NASA Developing Menu for Mars Mission
The mission itself is planned for the 2030s
Today on The Daily Meal
A trip to Mars may seem way into the future, but NASA has already begun planning food systems.
Cornell trainees started testing Mars food back in June, but while they focused on tasty freeze-dried and shelf-stabilized food, NASA aims to make fresh fruits and vegetables available in space.
One option, senior research scientist Maya Cooper told the AP, is having a greenhouse of mineral-laced water, rather than soil.
Combined with nuts and spices from Earth, the fresh produce could liven up the menu (and increase the astornaut's nutritional intake) for the trip.
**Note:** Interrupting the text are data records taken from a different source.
(* ===== verification/Edwards.v ===== *)
(** * The curve group

    The abstract specification of the group operations: the twisted Edwards
    curve [-x^2 + y^2 = 1 + d x^2 y^2] over the integers modulo [p], with its
    complete addition law, is a commutative group. *)

From stdpp Require Import base list numbers.
From Stdlib Require Import ZArith Lia Zmod Zpow_facts.
From S2P Require Import Prelude Limbs Field FieldFacts Prime CurveIdentities.

(** ** The field *)
Definition inv (a : Z) : Z := a ^ (p - 2).

Lemma eqp_iff x y : x =ₚ y <-> exists k, x = y + k * p.
Proof.
  split; [|intros [k ->]; by apply (eqp_shift _ _ k)]. intros H. exists (x / p - y / p).
  unfold eqp in H. rewrite !Z.mod_eq in H by done. lia.
Qed.

Lemma eqp_0 a : a =ₚ 0 <-> (p | a).
Proof. rewrite eqp_iff. split; intros [k Hk]; exists k; lia. Qed.

Lemma eqp_mul_0 a b : a * b =ₚ 0 -> a =ₚ 0 \/ b =ₚ 0.
Proof. rewrite !eqp_0. intros H. by apply Z.divide_prime_mul in H; [|apply prime_p]. Qed.

Lemma eqp_sub_0 a b : a - b =ₚ 0 <-> a =ₚ b.
Proof. rewrite !eqp_iff. split; intros [k Hk]; exists k; lia. Qed.

Lemma eqp_mul_l c a b : ~ c =ₚ 0 -> c * a =ₚ c * b -> a =ₚ b.
Proof.
  intros Hc H. apply eqp_sub_0 in H. rewrite <- Z.mul_sub_distr_l in H.
  apply eqp_mul_0 in H as [H|H]; [done|]. by apply eqp_sub_0.
Qed.

Lemma neq_mul a b : ~ a =ₚ 0 -> ~ b =ₚ 0 -> ~ a * b =ₚ 0.
Proof. intros Ha Hb H. by apply eqp_mul_0 in H as [H|H]. Qed.

Lemma fermat a : ~ a =ₚ 0 -> a ^ (p - 1) =ₚ 1.
Proof. intros Ha. unfold eqp. rewrite Z.fermat_nz; [done|apply prime_p|exact Ha]. Qed.

Lemma mul_inv a : ~ a =ₚ 0 -> a * inv a =ₚ 1.
Proof.
  intros Ha. rewrite <- (fermat a Ha). unfold inv. apply eqp_of_eq.
  rewrite <- Z.pow_succ_r by (unfold p; lia). f_equal.
Qed.

#[export] Instance inv_proper : Proper (eqp ==> eqp) inv.
Proof. intros x y H. apply eqp_pow; [unfold p; lia|done]. Qed.

(** Division: [x = n / m]. *)
Lemma div_unique n m x : ~ m =ₚ 0 -> x * m =ₚ n -> x =ₚ n * inv m.
Proof.
  intros Hm Hx. rewrite <- Hx, <- Z.mul_assoc, mul_inv by done. by rewrite Z.mul_1_r.
Qed.

Lemma div_mul n m : ~ m =ₚ 0 -> (n * inv m) * m =ₚ n.
Proof. intros Hm. rewrite <- Z.mul_assoc, (Z.mul_comm (inv m)), mul_inv by done. by rewrite Z.mul_1_r. Qed.

(** A congruence that is a linear combination of others. *)
Lemma eqp_comb1 c a b x y : a =ₚ b -> x - y = c * (a - b) -> x =ₚ y.
Proof. intros H E. apply eqp_sub_0 in H. apply eqp_sub_0. by rewrite E, H, Z.mul_0_r. Qed.

Lemma eqp_comb2 c c' a b a' b' x y :
  a =ₚ b -> a' =ₚ b' -> x - y = c * (a - b) + c' * (a' - b') -> x =ₚ y.
Proof.
  intros H H' E. apply eqp_sub_0 in H, H'. apply eqp_sub_0. by rewrite E, H, H', !Z.mul_0_r.
Qed.

Lemma eqp_comb3 c1 c2 c3 a1 b1 a2 b2 a3 b3 x y :
  a1 =ₚ b1 -> a2 =ₚ b2 -> a3 =ₚ b3 ->
  x - y = c1 * (a1 - b1) + c2 * (a2 - b2) + c3 * (a3 - b3) -> x =ₚ y.
Proof.
  intros H1 H2 H3 E. apply eqp_sub_0 in H1, H2, H3. apply eqp_sub_0.
  by rewrite E, H1, H2, H3, !Z.mul_0_r.
Qed.

(** ** The curve *)
Definition d : Z := 37095705934669439343138083508754565189542113879843219016388785533085940283555.

Lemma d_fraction : d * 121666 =ₚ -121665.
Proof. unfold eqp. by vm_compute. Qed.

(** A square root of [-1]. *)
Definition i_ : Z := 19681161376707505956807079304988542015446066515923890162744021073123829784752.

Lemma i_square : i_ * i_ =ₚ -1.
Proof. unfold eqp. by vm_compute. Qed.

Lemma d_not_square : d ^ ((p - 1) / 2) =ₚ -1.
Proof.
  unfold eqp. rewrite <- Zpow_mod_correct by (unfold p; lia). by vm_compute.
Qed.

Lemma half_p : 2 * ((p - 1) / 2) = p - 1.
Proof. by vm_compute. Qed.

(** Euler's criterion: such a [c] is not the quotient of two squares. *)
Lemma nonsquare c a b : c ^ ((p - 1) / 2) =ₚ -1 -> ~ b =ₚ 0 -> ~ c * (b * b) =ₚ a * a.
Proof.
  intros Hc1 Hb H. pose proof half_p as Hh. assert (0 < (p - 1) / 2) as Hh0 by (by vm_compute).
  generalize dependent ((p - 1) / 2). intros h Hc1 Hh Hh0.
  assert (~ c =ₚ 0) as Hc.
  { intros Hc. rewrite (eqp_pow _ _ h ltac:(lia) Hc), Z.pow_0_l in Hc1 by lia. by vm_compute in Hc1. }
  assert (~ a =ₚ 0) as Ha.
  { intros Ha. rewrite Ha in H. apply eqp_mul_0 in H as [H|H]; [done|]. by apply eqp_mul_0 in H as [H|H]. }
  assert (forall x, ~ x =ₚ 0 -> (x * x) ^ h =ₚ 1) as Hs.
  { intros x Hx. rewrite <- Z.pow_2_r, <- Z.pow_mul_r, Hh by lia. by apply fermat. }
  apply (eqp_pow _ _ h ltac:(lia)) in H. rewrite Z.pow_mul_l, (Hs a Ha), (Hs b Hb), Hc1 in H.
  by vm_compute in H.
Qed.

Lemma d_nonsquare a b : ~ b =ₚ 0 -> ~ d * (b * b) =ₚ a * a.
Proof. apply nonsquare, d_not_square. Qed.

(** ** Points *)
Definition pt : Type := Z * Z.
Definition pt_eq (P Q : pt) : Prop := P.1 =ₚ Q.1 /\ P.2 =ₚ Q.2.
Infix "≡ₚ" := pt_eq (at level 70).

#[export] Instance pt_eq_equiv : Equivalence pt_eq.
Proof.
  split.
  - intros P. by split.
  - intros P Q [H1 H2]. by split.
  - intros P Q R [H1 H2] [H3 H4]. split; etransitivity; eassumption.
Qed.

Definition on_curve (P : pt) : Prop :=
  let '(x, y) := P in y * y - x * x =ₚ 1 + d * (x * x) * (y * y).

Definition dxy (P Q : pt) : Z := let '(x, y) := P in let '(x', y') := Q in d * x * x' * y * y'.

Definition padd (P Q : pt) : pt :=
  let '(x, y) := P in let '(x', y') := Q in
  ((x * y' + y * x') * inv (1 + dxy P Q), (y * y' + x * x') * inv (1 - dxy P Q)).
Definition pneg (P : pt) : pt := let '(x, y) := P in (- x, y).
Definition pzero : pt := (0, 1).

#[export] Instance on_curve_proper : Proper (pt_eq ==> iff) on_curve.
Proof. intros [x y] [x' y'] [Hx Hy]. simpl in *. by rewrite Hx, Hy. Qed.

#[export] Instance padd_proper : Proper (pt_eq ==> pt_eq ==> pt_eq) padd.
Proof.
  intros [x1 y1] [x1' y1'] [Hx1 Hy1] [x2 y2] [x2' y2'] [Hx2 Hy2]. unfold padd, dxy, pt_eq. simpl in *.
  by rewrite Hx1, Hy1, Hx2, Hy2.
Qed.

#[export] Instance pneg_proper : Proper (pt_eq ==> pt_eq) pneg.
Proof. intros [x y] [x' y'] [Hx Hy]. split; simpl in *; by rewrite ?Hx, ?Hy. Qed.

(** ** Completeness: the denominators of the addition law do not vanish *)
Lemma ones_apart : ~ 1 =ₚ 0.
Proof. unfold eqp. by vm_compute. Qed.

Lemma complete_root x y x' y' e s :
  on_curve (x, y) -> on_curve (x', y') -> d * x * x' * y * y' =ₚ e -> e * e =ₚ 1 -> s * s =ₚ 1 ->
  let c := x * y * (i_ * x' + s * y') in let a := i_ * x + s * e * y in d * (c * c) =ₚ a * a.
Proof.
  simpl. intros H H' He Hee Hs. pose proof i_square as Hi.
  transitivity (y * y - x * x + 2 * i_ * s * x * y * e).
  - transitivity (d * (x * x) * (y * y) * (s * s * (y' * y') + i_ * i_ * (x' * x')) +
      2 * i_ * s * x * y * (d * x * x' * y * y')); [apply eqp_of_eq; ring|].
    rewrite Hi, Hs, He.
    transitivity (d * (x * x) * (y * y) * (y' * y' - x' * x') + 2 * i_ * s * x * y * e); [apply eqp_of_eq; ring|].
    rewrite H'.
    transitivity (d * (x * x) * (y * y) + (d * x * x' * y * y') * (d * x * x' * y * y') +
      2 * i_ * s * x * y * e); [apply eqp_of_eq; ring|].
    rewrite He, Hee, H. apply eqp_of_eq. ring.
  - symmetry. transitivity (i_ * i_ * (x * x) + (s * s) * (e * e) * (y * y) + 2 * i_ * s * x * y * e);
      [apply eqp_of_eq; ring|].
    rewrite Hi, Hs, Hee. apply eqp_of_eq. ring.
Qed.

Lemma complete_square x y x' y' e :
  on_curve (x, y) -> on_curve (x', y') -> d * x * x' * y * y' =ₚ e -> e * e =ₚ 1 -> False.
Proof.
  simpl. intros H H' He Hee.
  assert (~ x * y =ₚ 0) as Hxy.
  { intros H0. apply ones_apart. rewrite <- Hee, <- He.
    apply (eqp_comb1 (d * d * x * x' * y * y' * x' * y') _ _ _ _ H0). ring. }
  assert (~ x' =ₚ 0) as Hx'.
  { intros H0. apply ones_apart. rewrite <- Hee, <- He.
    apply (eqp_comb1 (d * d * x * x' * y * y' * x * y * y') _ _ _ _ H0). ring. }
  assert (forall s, s * s =ₚ 1 -> i_ * x' + s * y' =ₚ 0) as Hroot.
  { intros s Hs. destruct (decide ((i_ * x' + s * y') mod p = 0 mod p)) as [|Hn]; [done|exfalso].
    apply (d_nonsquare (i_ * x + s * e * y) (x * y * (i_ * x' + s * y'))); [by apply neq_mul|].
    by apply complete_root. }
  apply (neq_mul (2 * i_) x'); [by unfold eqp; vm_compute | done|].
  apply (eqp_comb2 1 1 _ _ _ _ _ _ (Hroot 1 ltac:(done)) (Hroot (-1) ltac:(done))). ring.
Qed.

Lemma complete P Q : on_curve P -> on_curve Q -> ~ 1 + dxy P Q =ₚ 0 /\ ~ 1 - dxy P Q =ₚ 0.
Proof.
  destruct P as [x y], Q as [x' y']. intros HP HQ. unfold dxy. split; intros H.
  - apply (complete_square x y x' y' (-1) HP HQ); [|done].
    apply (eqp_comb1 1 _ _ _ _ H). ring.
  - apply (complete_square x y x' y' 1 HP HQ); [|done].
    apply (eqp_comb1 (-1) _ _ _ _ H). ring.
Qed.

(** The coordinates of a sum, without division. *)
Lemma padd_spec P Q :
  on_curve P -> on_curve Q ->
  (padd P Q).1 * (1 + dxy P Q) =ₚ P.1 * Q.2 + P.2 * Q.1 /\
  (padd P Q).2 * (1 - dxy P Q) =ₚ P.2 * Q.2 + P.1 * Q.1.
Proof.
  intros HP HQ. destruct (complete P Q HP HQ) as [H1 H2]. destruct P as [x y], Q as [x' y'].
  unfold padd. cbn [fst snd]. split; by apply div_mul.
Qed.

Lemma padd_unique P Q x y :
  on_curve P -> on_curve Q ->
  x * (1 + dxy P Q) =ₚ P.1 * Q.2 + P.2 * Q.1 -> y * (1 - dxy P Q) =ₚ P.2 * Q.2 + P.1 * Q.1 ->
  padd P Q ≡ₚ (x, y).
Proof.
  intros HP HQ Hx Hy. destruct (complete P Q HP HQ) as [H1 H2]. destruct P as [x1 y1], Q as [x2 y2].
  unfold padd. split; cbn [fst snd]; symmetry; by apply div_unique.
Qed.

(** ** The group laws *)
Lemma on_curve_eqn x y : on_curve (x, y) -> eqn d x y =ₚ 0.
Proof. intros H. by apply eqp_sub_0 in H. Qed.

Lemma padd_on_curve P Q : on_curve P -> on_curve Q -> on_curve (padd P Q).
Proof.
  intros HP HQ. destruct (padd_spec P Q HP HQ) as [Hx Hy]. destruct (complete P Q HP HQ) as [D1 D2].
  destruct P as [x1 y1], Q as [x2 y2], (padd _ _) as [x y]. unfold dxy in *. cbn [fst snd] in *.
  pose proof (closure_identity d x1 y1 x2 y2) as I. unfold nx, ny, dx, dy in I.
  set (N1 := x1 * y2 + y1 * x2) in *. set (N2 := y1 * y2 + x1 * x2) in *.
  set (A := 1 + d * x1 * x2 * y1 * y2) in *. set (B := 1 - d * x1 * x2 * y1 * y2) in *.
  apply (eqp_mul_l ((A * B) * (A * B))); [by repeat apply neq_mul|].
  transitivity ((y * B * A) * (y * B * A) - (x * A * B) * (x * A * B)); [apply eqp_of_eq; ring|].
  transitivity ((A * B) * (A * B) + d * ((x * A) * (x * A)) * ((y * B) * (y * B))); [|apply eqp_of_eq; ring].
  rewrite Hx, Hy. apply eqp_sub_0. rewrite I.
  by rewrite (on_curve_eqn _ _ HP), (on_curve_eqn _ _ HQ), !Z.mul_0_r.
Qed.

Lemma pzero_on_curve : on_curve pzero.
Proof. unfold on_curve, pzero. apply eqp_of_eq. ring. Qed.

Lemma pneg_on_curve P : on_curve P -> on_curve (pneg P).
Proof. destruct P as [x y]. simpl. intros H. apply (eqp_comb1 1 _ _ _ _ H). ring. Qed.

Lemma padd_comm P Q : padd P Q ≡ₚ padd Q P.
Proof.
  destruct P as [x y], Q as [x' y']. unfold padd, dxy. split; cbn [fst snd].
  - replace (d * x' * x * y' * y) with (d * x * x' * y * y') by ring. apply eqp_of_eq. ring.
  - replace (d * x' * x * y' * y) with (d * x * x' * y * y') by ring. apply eqp_of_eq. ring.
Qed.

Lemma padd_0_l P : on_curve P -> padd pzero P ≡ₚ P.
Proof.
  intros HP. destruct P as [x y]. apply padd_unique; [apply pzero_on_curve|done| |];
    unfold dxy, pzero; cbn [fst snd]; apply eqp_of_eq; ring.
Qed.

Lemma padd_neg P : on_curve P -> padd P (pneg P) ≡ₚ pzero.
Proof.
  intros HP. pose proof (pneg_on_curve P HP) as HN. destruct P as [x y].
  apply padd_unique; [done|done| |]; unfold dxy, pneg in *; cbn [fst snd].
  - apply eqp_of_eq. ring.
  - simpl in HP. apply (eqp_comb1 (-1) _ _ _ _ HP). ring.
Qed.

(** Both sides of the associative law as quotients, for one coordinate. *)
Lemma cross_eq a b n m DL DR :
  ~ DL =ₚ 0 -> ~ DR =ₚ 0 -> a * DL =ₚ n -> b * DR =ₚ m -> n * DR =ₚ m * DL -> a =ₚ b.
Proof.
  intros HL HR Ha Hb H. apply (eqp_mul_l (DL * DR)); [by apply neq_mul|].
  transitivity (a * DL * DR); [apply eqp_of_eq; ring|]. rewrite Ha, H, <- Hb. apply eqp_of_eq. ring.
Qed.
Considering that it will reporteldy take six months to get to Mars, and the astronauts will stay on Mars for some 18 months, this is a big deal.
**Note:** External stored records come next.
(* ===== verification/GroupFacts.v ===== *)
(** * Correctness of the group operations

    Each operation is specified on the affine points that its operands stand
    for; the projective factors are explicit, so the statements need no
    division. *)

From stdpp Require Import base list numbers.
From Stdlib Require Import ZArith Lia.
From S2P Require Import Prelude Bytes Limbs Field FieldFacts FieldBytes Edwards CurveData Group.

(** ** Constants *)
Lemma eqp_compute x y : (x mod p =? y mod p) = true -> x =ₚ y.
Proof. intros H%Z.eqb_eq. exact H. Qed.

Lemma fe_d_value : fe_val fe_d =ₚ d.
Proof. apply eqp_compute. by vm_compute. Qed.

Lemma fe_d2_value : fe_val fe_d2 =ₚ 2 * d.
Proof. apply eqp_compute. by vm_compute. Qed.

Lemma fe_sqrtm1_value : fe_val fe_sqrtm1 =ₚ i_.
Proof. apply eqp_compute. by vm_compute. Qed.

(** ** Bounds of the representations *)
Definition p3_ok (P : ge_p3) : Prop :=
  fe_bounded 101 (X3 P) /\ fe_bounded 101 (Y3 P) /\ fe_bounded 101 (Z3 P) /\ fe_bounded 101 (T3 P).
Definition p2_ok (P : ge_p2) : Prop :=
  fe_bounded 101 (X2 P) /\ fe_bounded 203 (Y2 P) /\ fe_bounded 203 (Z2 P).
Definition p1p1_ok (P : ge_p1p1) : Prop :=
  fe_bounded 303 (X1 P) /\ fe_bounded 303 (Y1 P) /\ fe_bounded 303 (Z1 P) /\ fe_bounded 303 (T1 P).
Definition cached_ok (Q : ge_cached) : Prop :=
  fe_bounded 202 (YplusX Q) /\ fe_bounded 202 (YminusX Q) /\ fe_bounded 101 (Zc Q) /\ fe_bounded 101 (T2d Q).
Definition precomp_ok (Q : ge_precomp) : Prop :=
  fe_bounded 101 (yplusx Q) /\ fe_bounded 101 (yminusx Q) /\ fe_bounded 101 (xy2d Q).

#[export] Instance precomp_ok_dec Q : Decision (precomp_ok Q).
Proof. unfold precomp_ok. apply _. Defined.
#[export] Instance p3_ok_dec P : Decision (p3_ok P).
Proof. unfold p3_ok. apply _. Defined.

(** ** The points they stand for

    [p3_rep P x y z]: [P] stands for the affine point [(x, y)], with denominator
    [z]; and so on. *)
Definition p3_rep (P : ge_p3) (x y z : Z) : Prop :=
  p3_ok P /\ fe_val (X3 P) =ₚ x * z /\ fe_val (Y3 P) =ₚ y * z /\ fe_val (Z3 P) =ₚ z /\
  fe_val (T3 P) =ₚ x * y * z.
Definition p2_rep (P : ge_p2) (x y z : Z) : Prop :=
  p2_ok P /\ fe_val (X2 P) =ₚ x * z /\ fe_val (Y2 P) =ₚ y * z /\ fe_val (Z2 P) =ₚ z.
Definition cached_rep (Q : ge_cached) (x y z : Z) : Prop :=
  cached_ok Q /\ fe_val (YplusX Q) =ₚ (y + x) * z /\ fe_val (YminusX Q) =ₚ (y - x) * z /\
  fe_val (Zc Q) =ₚ z /\ fe_val (T2d Q) =ₚ 2 * d * x * y * z.
Definition precomp_rep (Q : ge_precomp) (x y : Z) : Prop :=
  precomp_ok Q /\ fe_val (yplusx Q) =ₚ y + x /\ fe_val (yminusx Q) =ₚ y - x /\
  fe_val (xy2d Q) =ₚ 2 * d * x * y.
(** [x = nx / dx], [y = ny / dy], with common factor [k]. *)
Definition p1p1_rep (R : ge_p1p1) (k nx dx ny dy : Z) : Prop :=
  p1p1_ok R /\ fe_val (X1 R) =ₚ k * nx /\ fe_val (Z1 R) =ₚ k * dx /\
  fe_val (Y1 R) =ₚ k * ny /\ fe_val (T1 R) =ₚ k * dy.

(** ** Straight-line steps *)

(** One field operation of a straight-line routine; its operands' bounds are in
    the context. *)
Ltac fe_step :=
  let h := fresh "h" in let B := fresh "B" in let E := fresh "E" in
  lazymatch goal with
  | |- returns (bind (fe_add _ _) _) _ => eapply returns_bind; [eapply fe_add_spec; [eassumption|eassumption|lia]|]
  | |- returns (bind (fe_sub _ _) _) _ => eapply returns_bind; [eapply fe_sub_spec; [eassumption|eassumption|lia]|]
  | |- returns (bind (fe_neg _) _) _ => eapply returns_bind; [eapply fe_neg_spec; [eassumption|lia]|]
  | |- returns (bind (fe_mul _ _) _) _ =>
      eapply returns_bind; [eapply fe_mul_spec; (eapply fe_bounded_le; [eassumption|lia])|]
  | |- returns (bind (fe_sq _) _) _ =>
      eapply returns_bind; [eapply fe_sq_spec; (eapply fe_bounded_le; [eassumption|lia])|]
  | |- returns (bind (fe_sq2 _) _) _ =>
      eapply returns_bind; [eapply fe_sq2_spec; (eapply fe_bounded_le; [eassumption|lia])|]
  end; intros h [B E].

Ltac fe_bounds := repeat split; (eapply fe_bounded_le; [eassumption|lia]).

(** A congruence of values that follows from those of the steps. *)
Ltac eqp_ring :=
  repeat match goal with
  | E : fe_val ?h = _ |- context [fe_val ?h] => rewrite E
  | E : fe_val ?h =ₚ _ |- context [fe_val ?h] => rewrite E
  end;
  apply eqp_of_eq; ring.

Lemma ge_add_spec P Q x y z x' y' z' :
  p3_rep P x y z -> cached_rep Q x' y' z' ->
  returns (ge_add P Q) (fun R => p1p1_rep R (2 * z * z')
    (x * y' + y * x') (1 + d * x * x' * y * y') (y * y' + x * x') (1 - d * x * x' * y * y')).
Proof.
  intros [(BX & BY & BZ & BT) (EX & EY & EZ & ET)] [(CP & CM & CZ & CT) (FP & FM & FZ & FT)].
  unfold ge_add. do 11 fe_step. apply returns_ok. split; [fe_bounds|]. cbn [X1 Y1 Z1 T1].
  split_and!; eqp_ring.
Qed.

Lemma ge_sub_spec P Q x y z x' y' z' :
  p3_rep P x y z -> cached_rep Q x' y' z' ->
  returns (ge_sub P Q) (fun R => p1p1_rep R (2 * z * z')
    (x * y' - y * x') (1 - d * x * x' * y * y') (y * y' - x * x') (1 + d * x * x' * y * y')).
Proof.
  intros [(BX & BY & BZ & BT) (EX & EY & EZ & ET)] [(CP & CM & CZ & CT) (FP & FM & FZ & FT)].
  unfold ge_sub. do 11 fe_step. apply returns_ok. split; [fe_bounds|]. cbn [X1 Y1 Z1 T1].
  split_and!; eqp_ring.
Qed.

Lemma ge_madd_spec P Q x y z x' y' :
  p3_rep P x y z -> precomp_rep Q x' y' ->
  returns (ge_madd P Q) (fun R => p1p1_rep R (2 * z)
    (x * y' + y * x') (1 + d * x * x' * y * y') (y * y' + x * x') (1 - d * x * x' * y * y')).
Proof.
  intros [(BX & BY & BZ & BT) (EX & EY & EZ & ET)] [(CP & CM & CT) (FP & FM & FT)].
  unfold ge_madd. do 10 fe_step. apply returns_ok. split; [fe_bounds|]. cbn [X1 Y1 Z1 T1].
  split_and!; eqp_ring.
Qed.

Lemma ge_msub_spec P Q x y z x' y' :
  p3_rep P x y z -> precomp_rep Q x' y' ->
  returns (ge_msub P Q) (fun R => p1p1_rep R (2 * z)
    (x * y' - y * x') (1 - d * x * x' * y * y') (y * y' - x * x') (1 + d * x * x' * y * y')).
Proof.
  intros [(BX & BY & BZ & BT) (EX & EY & EZ & ET)] [(CP & CM & CT) (FP & FM & FT)].
  unfold ge_msub. do 10 fe_step. apply returns_ok. split; [fe_bounds|]. cbn [X1 Y1 Z1 T1].
  split_and!; eqp_ring.
Qed.

(** The doubling formula has [y^2 - x^2] where the addition has [1 + d x^2 y^2]. *)
Lemma ge_p2_dbl_spec P x y z :
  p2_rep P x y z ->
  returns (ge_p2_dbl P) (fun R => p1p1_rep R (z * z)
    (2 * x * y) (y * y - x * x) (y * y + x * x) (2 - (y * y - x * x))).
Proof.
  intros [(BX & BY & BZ) (EX & EY & EZ)].
  unfold ge_p2_dbl. do 9 fe_step. apply returns_ok. split; [fe_bounds|]. cbn [X1 Y1 Z1 T1].
  split_and!; eqp_ring.
Qed.

(** ** Conversions *)
Section Conversions.
Context (R : ge_p1p1) (k nx dx ny dy x y : Z).
Hypothesis HR : p1p1_rep R k nx dx ny dy.
Hypothesis Hx : x * dx =ₚ nx.
Hypothesis Hy : y * dy =ₚ ny.

Lemma ge_p1p1_to_p3_spec : returns (ge_p1p1_to_p3 R) (fun P => p3_rep P x y (k * k * dx * dy)).
Proof.
  destruct HR as [(BX & BY & BZ & BT) (EX & EZ & EY & ET)].
  unfold ge_p1p1_to_p3. do 4 fe_step. apply returns_ok. split; [fe_bounds|]. cbn [X3 Y3 Z3 T3].
  rewrite <- Hx in EX. rewrite <- Hy in EY. split_and!; eqp_ring.
Qed.

Lemma ge_p1p1_to_p2_spec : returns (ge_p1p1_to_p2 R) (fun P => p2_rep P x y (k * k * dx * dy)).
Proof.
  destruct HR as [(BX & BY & BZ & BT) (EX & EZ & EY & ET)].
  unfold ge_p1p1_to_p2. do 3 fe_step. apply returns_ok. split; [fe_bounds|]. cbn [X2 Y2 Z2].
  rewrite <- Hx in EX. rewrite <- Hy in EY. split_and!; eqp_ring.
Qed.
End Conversions.

Lemma ge_p3_to_cached_spec P x y z :
  p3_rep P x y z -> returns (ge_p3_to_cached P) (fun Q => cached_rep Q x y z).
Proof.
  intros [(BX & BY & BZ & BT) (EX & EY & EZ & ET)]. pose proof fe_d2_value as Hd.
  assert (fe_bounded 101 fe_d2) as Bd by (apply (bool_decide_eq_true_1 _); by vm_compute).
  unfold ge_p3_to_cached. rewrite fe_copy_id. do 3 fe_step. apply returns_ok. split; [fe_bounds|].
  cbn [YplusX YminusX Zc T2d]. split_and!; eqp_ring.
Qed.

Lemma ge_p3_to_p2_spec P x y z : p3_rep P x y z -> p2_rep (ge_p3_to_p2 P) x y z.
Proof.
  intros [(BX & BY & BZ & BT) (EX & EY & EZ & ET)]. unfold ge_p3_to_p2. rewrite !fe_copy_id.
  split; [fe_bounds|]. done.
Qed.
"That menu is favorable because... it actually allows them to have freedom of choice when they're actually cooking the menus because the food isn't already pre-prepared into a particular recipe," Cooper told AP.
Fresh food and customizable recipes also improves psychological health, Cooper said. Past studies have proven that eating certain foods reminiscent of home (meatloaf, mashed potatoes, comfort food) will improve people's mood, while lacking specific vitamins and minerals may harm the brain.
Unfortunately for meat-loving space explorers, all the recipes developed so far have been vegetarian, since dairy and meat will not be available. Still, Cooper's team has created 100 recipes for the crew, hoping that the answer to sustaining a crew for two and a half years will be answered by the mission's 2030 planned launch.